Lemma input_run_ok (events : list InputEvent) :
  keyboard_ok (_keyboardInput (input_run events)).
Proof.
  unfold input_run.
  assert (Hgen : forall this, keyboard_ok (_keyboardInput this) ->
                              keyboard_ok (_keyboardInput (fold_left input_step events this))).
  { induction events as [| ev events IH]; intros this Hok; cbn [fold_left].
    - exact Hok.
    - apply IH. now apply input_step_keeps_ok. }
  apply Hgen. exists 0, 0, 0. cbn. repeat split; lra.
Qed.

(** X20: whatever the sequence of key presses, gamepad events and sent
    actions, the keyboard input stays an array of three numbers, the two
    axis slots among -0.2, 0, 0.2 and the height slot among -1, 0, 1. *)
Theorem keyboard_input_invariant (events : list InputEvent) :
  keyboard_ok (_keyboardInput (input_run events)).
Proof. apply input_run_ok. Qed.

(** X21: sending an action uses up the key presses: the keyboard input is
    back to zeros and the active gamepad is kept, so an action sent next
    without a usable gamepad is all zeros. *)
Theorem send_consumes_keys
    (this : MoabVisualizer) (gamepads gamepads' : list (option Gamepad)) :
  let this' := fst (_sendActionFromInput this gamepads) in
  _keyboardInput this' = [Some (Fin 0); Some (Fin 0); Some (Fin 0)] /\
  _activeGamepadIndex this' = _activeGamepadIndex this /\
  (gamepadAction this' gamepads' = None ->
   snd (_sendActionFromInput this' gamepads') =
     {| input_roll := Some (Fin 0); input_pitch := Some (Fin 0);
        input_height_z := Some (Fin 0) |}).
Proof.
  intros this'. unfold this'. rewrite send_clears.
  split; [reflexivity |]. split; [reflexivity |].
  intros Hnone. unfold _sendActionFromInput. now rewrite Hnone.
Qed.

(** X22: without an active gamepad, with the active gamepad not reported,
    or with fewer than two axes, the action is the keyboard input alone. *)
Theorem keyboard_only_action (this : MoabVisualizer) (gamepads : list (option Gamepad)) :
  (_activeGamepadIndex this = None \/
   (exists active, _activeGamepadIndex this = Some active /\
                   mjoin (gamepads !! active) = None) \/
   (exists active gamepad,
      _activeGamepadIndex this = Some active /\
      mjoin (gamepads !! active) = Some gamepad /\ (length (axes gamepad) < 2)%nat)) ->
  snd (_sendActionFromInput this gamepads) =
    {| input_roll := array_get (_keyboardInput this) 0;
       input_pitch := array_get (_keyboardInput this) 1;
       input_height_z := array_get (_keyboardInput this) 2 |}.
Proof.
  intros H. unfold _sendActionFromInput.
  assert (Hnone : gamepadAction this gamepads = None).
  { unfold gamepadAction.
    destruct H as [-> | [(active & -> & ->) | (active & gamepad & -> & -> & Hlen)]];
      try reflexivity.
    destruct (axes gamepad) as [| a0 [| a1 rest]]; try reflexivity.
    cbn in Hlen. lia. }
  now rewrite Hnone.
Qed.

.....

• Aim of the task:
The first line of the entries, the line with "Some (Fin 0)] /\", and every line between them should be retyped exactly, and nothing else.

• Written solution:
Lemma input_run_ok (events : list InputEvent) :
  keyboard_ok (_keyboardInput (input_run events)).
Proof.
  unfold input_run.
  assert (Hgen : forall this, keyboard_ok (_keyboardInput this) ->
                              keyboard_ok (_keyboardInput (fold_left input_step events this))).
  { induction events as [| ev events IH]; intros this Hok; cbn [fold_left].
    - exact Hok.
    - apply IH. now apply input_step_keeps_ok. }
  apply Hgen. exists 0, 0, 0. cbn. repeat split; lra.
Qed.

(** X20: whatever the sequence of key presses, gamepad events and sent
    actions, the keyboard input stays an array of three numbers, the two
    axis slots among -0.2, 0, 0.2 and the height slot among -1, 0, 1. *)
Theorem keyboard_input_invariant (events : list InputEvent) :
  keyboard_ok (_keyboardInput (input_run events)).
Proof. apply input_run_ok. Qed.

(** X21: sending an action uses up the key presses: the keyboard input is
    back to zeros and the active gamepad is kept, so an action sent next
    without a usable gamepad is all zeros. *)
Theorem send_consumes_keys
    (this : MoabVisualizer) (gamepads gamepads' : list (option Gamepad)) :
  let this' := fst (_sendActionFromInput this gamepads) in
  _keyboardInput this' = [Some (Fin 0); Some (Fin 0); Some (Fin 0)] /\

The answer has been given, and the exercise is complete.